Personal information
- Full name: Donna Clarice Graham McCoy
- National team: United States
- Born: January 12, 1942 Indianapolis, Indiana, U.S.
- Died: March 14, 1971 (aged 29) Indianapolis, Indiana, U.S.

Sport
- Sport: Swimming
- Strokes: Freestyle
- Club: Riviera Club
- Coach: Johnny Galvich

Medal record
Representing the United States
Pan American Games
| Bronze medal – third place | 1959 Chicago | 400 m freestyle |

= Donna Graham =

American swimmer (1942–1971)

Donna Clarice Graham McCoy (January 12, 1942 – March 14, 1971) was an American competition swimmer. She won a bronze medal in the 400 m freestyle at the 1959 Pan American Games and was named an All-American swimmer in 1959, 1960 and 1961.
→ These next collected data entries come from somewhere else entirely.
Lemma dropCell_ok p cs i c : page_ok pBt p cs -> cs.[i] = Some c ->
  exists p', dropCell pBt p i (zlen c) SQLITE_OK = Some (SQLITE_OK, p') /\ page_ok pBt p' (del i cs) /\
    frame p p'.
Proof using.
  intros Hpo Hi. pose proof Hpo as [(top & bs & items & Hp & Hcs) Hfree Hcnt Hov Hmask Hinit Hhdr Hflag]. subst cs. rewrite zget_fmap in Hi.
  destruct items.[i] as [[pc c']|] eqn:Ei; [|done]. injection Hi as ->. pose proof (page_bounds _ _ _ _ _ Hp) as Hbd.
  pose proof Hp as [Hty Hsp Hoff Hca Hni Hbl Himg]. pose proof (zget_range _ _ _ Ei) as Hir.
  pose proof (del_perm _ _ _ Ei) as Hdel. assert (Hin : (pc, c) ∈ items) by (by eapply zget_elem_of).
  pose proof (page_cell_addr _ _ _ _ _ _ _ _ Hp Hin). pose proof (zlen_nonneg c).
  assert (Hsz : cell_bytes items.*2 = zlen c + cell_bytes (del i items.*2)).
  { rewrite <- del_fmap. by rewrite Hdel at 1. }
  destruct (drop_free p top bs items i pc c Hp Ei) as (d & top' & bs' & Ef & Hsp' & Hbl' & Hk).
  unfold dropCell. cbn [negb Z.eqb SQLITE_OK].
  rewrite (ca_ptr _ _ _ Hca _ _ _ Ei). cbn [mbind option_bind]. rewrite u32_small, u16_small by lia.
  destruct (Z.gtb_spec (pc + zlen c) (usableSize pBt)); [lia|]. rewrite Ef. cbn [mbind option_bind negb Z.eqb SQLITE_OK].
  change (nCell (set_nFree _ _)) with (nCell p). rewrite u16_small by lia.
  change (nCell (set_nCell _ _)) with (nCell p - 1).
  change (aData (set_nCell _ _)) with d. rewrite <- del_fmap in *. destruct (Z.eqb_spec (nCell p - 1) 0) as [Hz|Hz].
  - destruct (empty_space d (usableSize pBt) (hdrOffset p) (cellOffset p)) as (d1 & d2 & d3 & E1 & E2 & E3 & O & Hsp3 & Hc3);
      [destruct Hsp'; lia|lia|destruct Hsp'; lia|destruct Hsp'; lia|by destruct Hsp'|].
    unfold drop_last. change (hdrOffset (set_nCell _ _)) with (hdrOffset p). rewrite E1. cbn [mbind option_bind].
    rewrite E2. cbn [mbind option_bind]. rewrite E3. cbn [mbind option_bind]. eexists. split; [done|].
    assert (Hnil : del i items = []).
    { pose proof (zlen_del i items Hir) as Hl. destruct (del i items) as [|x l]; [done|]. rewrite zlen_cons in Hl. pose proof (zlen_nonneg l). lia. }
    set (p' := set_aData d3 _).
    assert (Hfr : frame p p').
    { constructor; try done. destruct Hk as [L _ P _]. split; [etransitivity; [exact (on_len _ _ _ _ O)|exact L]|].
      intros j Hj. etransitivity; [apply (on_get _ _ _ _ O); lia|apply P; lia]. }
    rewrite Hnil. split; [constructor|done]; try done.
    + exists (usableSize pBt), [], []. split; [|done]. constructor; try done.
      * change (space (usableSize pBt) (hdrOffset p) (cellOffset p + 2 * (nCell p - 1)) d3 (usableSize pBt) []).
        rewrite Hz. by rewrite Z.add_0_r.
      * apply cells_at_nil.
    + change (usableSize pBt - hdrOffset p - childPtrSize (pgType p) - 8 = usableSize pBt - (cellOffset p + 2 * (nCell p - 1)) - 0). lia.
    + change (get2byte d3 (hdrOffset p + 3) = Some (nCell p - 1)). by rewrite Hz.
    + apply (frame_flag _ p); [done|destruct Hsp'; lia|done].
  - destruct (delete_pointer_ok p top bs items i top' bs' d Hp ltac:(lia) Hsp' Hbl' Hk) as (d1 & d2 & E1 & E2 & Hp2 & L2 & V2).
    change (nCell (set_nCell _ _)) with (nCell p - 1). rewrite E1. cbn [mbind option_bind]. rewrite E2. cbn [mbind option_bind].
    eexists. split; [done|]. set (p' := set_nFree _ _). assert (Hfr : frame p p') by done.
    split; [constructor|done]; try done.
    + exists top', bs', (del i items). split; [|done]. by destruct Hp2.
    + change (nFree p + zlen c + 2 = usableSize pBt - (cellOffset p + 2 * (nCell p - 1)) - cell_bytes (del i items).*2). lia.
    + apply (frame_flag _ p); [done|destruct Hsp'; lia|done].
Qed.
End ops.

(** Valid flags determine the type. *)
Lemma decodeFlags_valid pBt t0 f t : decodeFlags pBt t0 f = (SQLITE_OK, t) ->
  forall t1, decodeFlags pBt t1 f = (SQLITE_OK, t) /\ 0 <= f < 256.
Proof.
  unfold decodeFlags. intros E t1. repeat case_match; try done;
    repeat match goal with E : (f =? _) = true |- _ => apply Z.eqb_eq in E; subst f end; split; by try lia.
Qed.

Lemma zeroPage_ok pBt p flags : bt_ok pBt -> hdrOffset p = 0 \/ hdrOffset p = 100 -> zlen (aData p) = pageSize pBt ->
  bytes_ok (aData p) -> (decodeFlags pBt (pgType p) flags).1 = SQLITE_OK ->
  exists p', zeroPage pBt p flags = Some p' /\ page_ok pBt p' [] /\ zlen (aData p') = pageSize pBt /\
    pgType p' = (decodeFlags pBt (pgType p) flags).2 /\ hdrOffset p' = hdrOffset p /\
    (forall j, 0 <= j < hdrOffset p -> (aData p').[j] = (aData p).[j]).
Proof.
  intros Hbt Hhdr Hl Hb Hfl. pose proof (bo_size _ Hbt). pose proof (bo_usable _ Hbt).
  destruct (decodeFlags pBt (pgType p) flags) as [rc t] eqn:Ed. cbn [fst snd] in *. subst rc.
  assert (Hty : type_ok pBt t) by (by exists (pgType p), flags).
  assert (Hleaf : hdrOffset p + (if Z.land flags PTF_LEAF =? 0 then 12 else 8) = hdrOffset p + 8 + childPtrSize t).
  { unfold decodeFlags in Ed. repeat case_match; try done;
      repeat match goal with E : (flags =? _) = true |- _ => apply Z.eqb_eq in E; subst flags end;
      injection Ed as <-; try done; cbn [childPtrSize]; lia. }
  unfold zeroPage. rewrite Ed.
  assert (Hz : exists d, (if Z.land (btsFlags pBt) BTS_FAST_SECURE =? 0 then Some (aData p)
      else memset (aData p) (hdrOffset p) 0 (usableSize pBt - hdrOffset p)) = Some d /\
      zlen d = zlen (aData p) /\ bytes_ok d /\ forall j, 0 <= j < hdrOffset p -> d.[j] = (aData p).[j]).
  { destruct (Z.land (btsFlags pBt) BTS_FAST_SECURE =? 0); [by exists (aData p)|].
    destruct (memset_ok (aData p) (hdrOffset p) 0 (usableSize pBt - hdrOffset p)) as (d & -> & O & _);
      [lia..|unfold byte_ok; lia|]. exists d.
    split_and!; [done|apply (on_len _ _ _ _ O)|by apply (on_bytes _ _ _ _ O)|]. intros j Hj. apply (on_get _ _ _ _ O); lia. }
  destruct Hz as (d & -> & Ld & Bd & Gd). cbn [mbind option_bind].
  destruct (only_set d (hdrOffset p) (u8 flags)) as (d0 & -> & O0 & V0); [lia|apply u8_ok|]. cbn [mbind option_bind].
  pose proof (on_len _ _ _ _ O0). pose proof (childPtrSize_cases _ _ Hty).
  rewrite Hleaf. set (first := hdrOffset p + 8 + childPtrSize t) in *.
  destruct (empty_space d0 (usableSize pBt) (hdrOffset p) first) as (d1 & d2 & d3 & -> & E2 & E3 & O & Hsp & Hc);
    [lia|lia|lia|lia|by apply (on_bytes _ _ _ _ O0)|]. cbn [mbind option_bind]. rewrite E2. cbn [mbind option_bind].
  rewrite E3. cbn [mbind option_bind]. pose proof (on_len _ _ _ _ O). rewrite (u16_small first), (u16_small (usableSize pBt - first)) by lia.
  eexists. split; [done|]. cbn [aData pgType hdrOffset]. split_and!; [|lia|done|done|]; cycle 1.
  { intros j Hj. rewrite (on_get _ _ _ _ O), (on_get _ _ _ _ O0), Gd by lia. done. }
  constructor; cbn [nFree cellOffset nCell]; try done.
  - exists (usableSize pBt), [], []. split; [|done]. constructor; try done.
    + cbn [cellOffset nCell]. by rewrite Z.add_0_r.
    + apply cells_at_nil.
  - change (cell_bytes []) with 0. lia.
  - cbn [aData hdrOffset pgType]. exists flags. rewrite (on_get _ _ _ _ O), V0 by lia. split; [f_equal|].
    + apply u8_small. by apply (decodeFlags_valid _ _ _ _ Ed t).
    + by apply (decodeFlags_valid _ _ _ _ Ed t).
Qed.
(** The size of the header counts the varint that holds it. *)
Lemma header_size_ok n : 0 <= n < 134217728 ->
  header_size n = n + sqlite3VarintLen (header_size n) /\ 0 < header_size n < 268435456.
Proof.
  intros Hn. unfold header_size. destruct (Z.leb_spec n 126); [rewrite varint_len_4 by lia; rewrite (proj2 (Z.ltb_lt _ _)); lia|].
  assert (E : sqlite3VarintLen n = 1 /\ n = 127 \/ sqlite3VarintLen n = 2 /\ 128 <= n < 16384 \/
              sqlite3VarintLen n = 3 /\ 16384 <= n < 2097152 \/ sqlite3VarintLen n = 4 /\ 2097152 <= n).
  { rewrite varint_len_4 by lia. repeat case_match; rewrite ?Z.ltb_lt, ?Z.ltb_ge in *; lia. }
  destruct E as [[-> ?]|[[-> ?]|[[-> ?]|[-> ?]]]]; rewrite (varint_len_4 (n + _)) by lia; inner_ltb; cbn [Z.ltb Z.compare Pos.compare Pos.compare_cont];
    rewrite varint_len_4 by lia; inner_ltb; lia.
Qed.

(** * Encoding and decoding *)

Section record.
Context (fmt : Z).
Abbreviation serial := (serial fmt).
Abbreviation content := (content fmt).
Abbreviation stored := (stored fmt).

(** The header without its size, and all contents. *)
Definition types (ms : list Mem) : list Z := hdr_bytes (serial <$> ms).
Definition contents (ms : list Mem) : list Z := concat (content <$> ms).

Lemma serial_range m : mem_ok m -> 0 <= serial m < 2 ^ 32.
Proof using.
  intros Hm. destruct m as [nc|ir i|r|str z zero]; cbn [MakeRecord.serial].
  - destruct nc; lia.
  - destruct (int_type_cases fmt i Hm) as [(-> & Hi & _)|(k & t & -> & _ & Hc)]; cbn [fst].
    + destruct ((8 + i =? 6) && ir); lia.
    + assert (1 <= t <= 6) by (destruct Hc as [X|[X|[X|[X|[X|X]]]]]; injection X as -> _; lia). destruct ((t =? 6) && ir); lia.
  - lia.
  - destruct (serial_data fmt str z zero Hm) as [Hs _]. cbn [MakeRecord.serial] in Hs. lia.
Qed.

Lemma content_bytes m : mem_ok m -> bytes_ok (content m).
Proof using.
  intros Hm. destruct m as [nc|ir i|r|str z zero]; cbn [MakeRecord.content].
  - constructor.
  - destruct (int_type fmt i) as [t n]. destruct ((t =? 6) && ir); apply be_bytes.
  - apply (be_bytes 8).
  - apply Forall_app_2; [by destruct Hm|]. apply Forall_replicate. unfold byte_ok. lia.
Qed.

Lemma types_size ms : Forall mem_ok ms -> zlen (types ms) <= 5 * zlen ms.
Proof using.
  induction 1 as [|m ms Hm _ IH]; [exact (Z.le_refl 0)|]. unfold types, hdr_bytes in *. cbn [fmap list_fmap concat]. rewrite zlen_app, zlen_cons.
  pose proof (serial_range m Hm). rewrite <- varint_size by done.
  pose proof (varint_len_below 5 (serial m) ltac:(lia) ltac:(change (128 ^ Z.of_nat 5) with (2 ^ 35); lia)). lia.
Qed.

Lemma types_bytes ms : Forall mem_ok ms -> bytes_ok (types ms).
Proof using.
  induction 1 as [|m ms Hm _ IH]; [constructor|]. unfold types, hdr_bytes in *. cbn [fmap list_fmap concat].
  apply Forall_app_2; [|done]. apply putVarint_bytes. by apply serial_range.
Qed.

Lemma contents_bytes ms : Forall mem_ok ms -> bytes_ok (contents ms).
Proof using.
  induction 1 as [|m ms Hm _ IH]; [constructor|]. unfold contents in *. cbn [fmap list_fmap concat].
  apply Forall_app_2; [by apply content_bytes|done].
Qed.

(** The whole record. *)
Definition record (ms : list Mem) : list Z := sqlite3PutVarint (header_size (zlen (types ms))) ++ types ms ++ contents ms.

(** ** Decoding *)

Lemma getVarint32_put t p : 0 <= t < 2 ^ 32 -> bytes_ok p ->
  getVarint32 (sqlite3PutVarint t ++ p) = Some (zlen (sqlite3PutVarint t), t).
Proof using.
  intros Ht Hp. rewrite getVarint32_min by (apply Forall_app_2; [apply putVarint_bytes; lia|done]).
  rewrite putVarint_decode by lia. cbn [mbind option_bind]. do 2 f_equal. lia.
Qed.

Lemma mem_read_mid (a b c : list Z) : mem_read (a ++ b ++ c) (zlen a) (zlen b) = Some b.
Proof using.
  pose proof (zlen_nonneg a). pose proof (zlen_nonneg b). pose proof (zlen_nonneg c).
  destruct (mem_read_ok (a ++ b ++ c) (zlen a) (zlen b)) as (x & -> & Lx & Gx); [lia|lia|rewrite !zlen_app; lia|]. f_equal.
  apply zget_ext; [done|]. intros j Hj. rewrite Gx, zget_app_r, zget_app_l by lia. f_equal. lia.
Qed.

Lemma drop_zlen (a b : list Z) : drop (Z.to_nat (zlen a)) (a ++ b) = b.
Proof using. unfold zlen. rewrite Nat2Z.id. apply drop_app_length. Qed.
(* ===== verification/RecordCompare.v ===== *)
(** Comparing an encoded record with an unpacked one (vdbeaux.c):
    [sqlite3VdbeRecordCompareWithSkip], its two fast versions, and the choice
    between them ([sqlite3VdbeFindCompare]). *)
From S2P Require Import Prelude.
From S2P Require Import Bits.
From S2P Require Import Varint.
From S2P Require Import Vfs.
From S2P Require Import Mem.
From S2P Require Import MakeRecord.
From S2P Require Import Compare.
Open Scope Z_scope.

Definition KEYINFO_ORDER_DESC : Z := 0x01.
Definition KEYINFO_ORDER_BIGNULL : Z := 0x02.

Record KeyInfo := {
  ki_enc : Z;
  nAllField : Z;
  aSortFlags : list Z;
  aColl : list (option CollSeq);
}.

(** The union [u], with [n]: a copy of the first value. *)
Inductive FirstValue := FirstNone | FirstInt (i : Z) | FirstText (z : list Z).

Record UnpackedRecord := {
  pKeyInfo : KeyInfo;
  aMem : list Mem;
  ur_u : FirstValue;
  nField : Z;
  default_rc : Z;
  errCode : Z;
  r1 : Z;
  r2 : Z;
  eqSeen : Z;
}.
Graham was the daughter of Thornton F. Graham, chairman of the board at Graham Electronics Supply Inc., and Dorothy Simpson Graham. She lived in Indianapolis most of her life, together with brother Gordon and sister Doris. She graduated from the Broad Ripple High School and University of Arizona, and attended Butler University. After university graduation, Graham worked as a teacher at the Elvira School and John Strange School. She started training in swimming aged four, and competed nationally since age 14.

Graham committed suicide in 1971, aged 29. She and husband Steven L. McCoy had son Brian McCoy and daughter Erian McCoy.